* What to produce
Every line below from the one containing "M T A) : M S" through the one containing "m s = Exit c s' -> bind m f s = Exit c s'." must be transcribed exactly. Omit all lines outside that stretch.

+++ Recorded information

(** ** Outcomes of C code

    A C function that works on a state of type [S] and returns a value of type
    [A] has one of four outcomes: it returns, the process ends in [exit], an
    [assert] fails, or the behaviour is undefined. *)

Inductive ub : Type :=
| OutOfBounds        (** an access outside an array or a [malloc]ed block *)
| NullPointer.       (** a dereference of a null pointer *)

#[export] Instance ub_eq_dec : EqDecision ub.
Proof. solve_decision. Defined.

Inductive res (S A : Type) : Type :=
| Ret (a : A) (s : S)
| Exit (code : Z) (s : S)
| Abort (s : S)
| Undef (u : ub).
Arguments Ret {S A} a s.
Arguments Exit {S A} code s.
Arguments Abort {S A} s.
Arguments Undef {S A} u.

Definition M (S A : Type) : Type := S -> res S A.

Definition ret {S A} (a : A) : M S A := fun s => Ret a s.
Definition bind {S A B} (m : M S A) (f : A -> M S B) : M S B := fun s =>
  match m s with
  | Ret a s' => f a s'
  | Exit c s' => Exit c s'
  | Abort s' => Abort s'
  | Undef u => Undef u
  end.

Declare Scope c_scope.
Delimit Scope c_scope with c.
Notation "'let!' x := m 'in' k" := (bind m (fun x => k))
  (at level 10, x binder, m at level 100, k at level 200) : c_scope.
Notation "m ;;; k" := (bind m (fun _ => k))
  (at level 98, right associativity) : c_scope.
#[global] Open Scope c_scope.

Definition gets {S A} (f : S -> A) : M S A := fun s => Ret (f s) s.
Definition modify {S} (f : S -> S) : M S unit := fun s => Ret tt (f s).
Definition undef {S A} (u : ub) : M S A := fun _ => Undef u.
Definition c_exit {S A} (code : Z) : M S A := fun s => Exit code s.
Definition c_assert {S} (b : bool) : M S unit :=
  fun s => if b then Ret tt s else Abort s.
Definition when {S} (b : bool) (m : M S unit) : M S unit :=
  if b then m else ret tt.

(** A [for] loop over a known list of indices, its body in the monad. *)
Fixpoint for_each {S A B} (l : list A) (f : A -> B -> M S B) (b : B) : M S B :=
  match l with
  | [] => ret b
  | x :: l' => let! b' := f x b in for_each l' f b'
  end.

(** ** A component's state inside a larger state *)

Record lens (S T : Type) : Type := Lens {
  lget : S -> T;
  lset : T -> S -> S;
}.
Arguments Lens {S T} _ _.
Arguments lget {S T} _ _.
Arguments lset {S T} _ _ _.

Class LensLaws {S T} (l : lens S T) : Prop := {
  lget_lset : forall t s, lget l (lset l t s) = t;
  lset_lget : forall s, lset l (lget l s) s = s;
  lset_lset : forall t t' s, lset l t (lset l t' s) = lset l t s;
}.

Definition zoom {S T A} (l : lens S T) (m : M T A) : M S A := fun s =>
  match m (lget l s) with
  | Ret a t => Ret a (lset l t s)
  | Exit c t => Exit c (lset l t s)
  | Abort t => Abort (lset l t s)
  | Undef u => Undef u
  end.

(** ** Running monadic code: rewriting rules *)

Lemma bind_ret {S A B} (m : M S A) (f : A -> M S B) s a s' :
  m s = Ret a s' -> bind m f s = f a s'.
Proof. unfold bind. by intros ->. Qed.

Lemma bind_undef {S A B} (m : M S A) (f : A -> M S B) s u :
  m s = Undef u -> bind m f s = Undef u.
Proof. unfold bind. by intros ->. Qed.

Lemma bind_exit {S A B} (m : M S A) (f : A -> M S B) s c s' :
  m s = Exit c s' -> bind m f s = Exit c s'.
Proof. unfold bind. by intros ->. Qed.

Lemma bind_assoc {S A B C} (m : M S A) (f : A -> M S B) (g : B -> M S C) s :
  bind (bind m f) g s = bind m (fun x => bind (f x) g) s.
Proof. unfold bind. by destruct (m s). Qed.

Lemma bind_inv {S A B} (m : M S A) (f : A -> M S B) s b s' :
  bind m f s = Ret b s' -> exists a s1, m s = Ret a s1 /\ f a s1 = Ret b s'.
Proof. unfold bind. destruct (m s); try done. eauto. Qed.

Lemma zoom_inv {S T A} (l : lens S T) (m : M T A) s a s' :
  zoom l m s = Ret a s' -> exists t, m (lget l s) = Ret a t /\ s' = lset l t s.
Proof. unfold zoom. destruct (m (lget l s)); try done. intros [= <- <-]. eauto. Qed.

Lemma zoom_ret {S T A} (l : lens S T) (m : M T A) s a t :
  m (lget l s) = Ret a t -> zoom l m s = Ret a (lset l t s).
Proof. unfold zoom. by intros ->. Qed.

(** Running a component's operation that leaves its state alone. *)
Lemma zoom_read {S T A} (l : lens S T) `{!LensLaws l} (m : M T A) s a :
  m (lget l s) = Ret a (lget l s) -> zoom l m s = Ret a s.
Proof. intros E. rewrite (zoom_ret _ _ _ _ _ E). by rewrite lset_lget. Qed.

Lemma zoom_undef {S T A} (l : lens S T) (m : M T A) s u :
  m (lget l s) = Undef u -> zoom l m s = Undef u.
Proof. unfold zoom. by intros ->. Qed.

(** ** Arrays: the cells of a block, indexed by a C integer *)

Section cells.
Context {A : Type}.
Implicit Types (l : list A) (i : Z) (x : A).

++++++

* Solution for this exercise
Definition zoom {S T A} (l : lens S T) (m : M T A) : M S A := fun s =>
  match m (lget l s) with
  | Ret a t => Ret a (lset l t s)
  | Exit c t => Exit c (lset l t s)
  | Abort t => Abort (lset l t s)
  | Undef u => Undef u
  end.

(** ** Running monadic code: rewriting rules *)

Lemma bind_ret {S A B} (m : M S A) (f : A -> M S B) s a s' :
  m s = Ret a s' -> bind m f s = f a s'.
Proof. unfold bind. by intros ->. Qed.

Lemma bind_undef {S A B} (m : M S A) (f : A -> M S B) s u :
  m s = Undef u -> bind m f s = Undef u.
Proof. unfold bind. by intros ->. Qed.

Lemma bind_exit {S A B} (m : M S A) (f : A -> M S B) s c s' :
  m s = Exit c s' -> bind m f s = Exit c s'.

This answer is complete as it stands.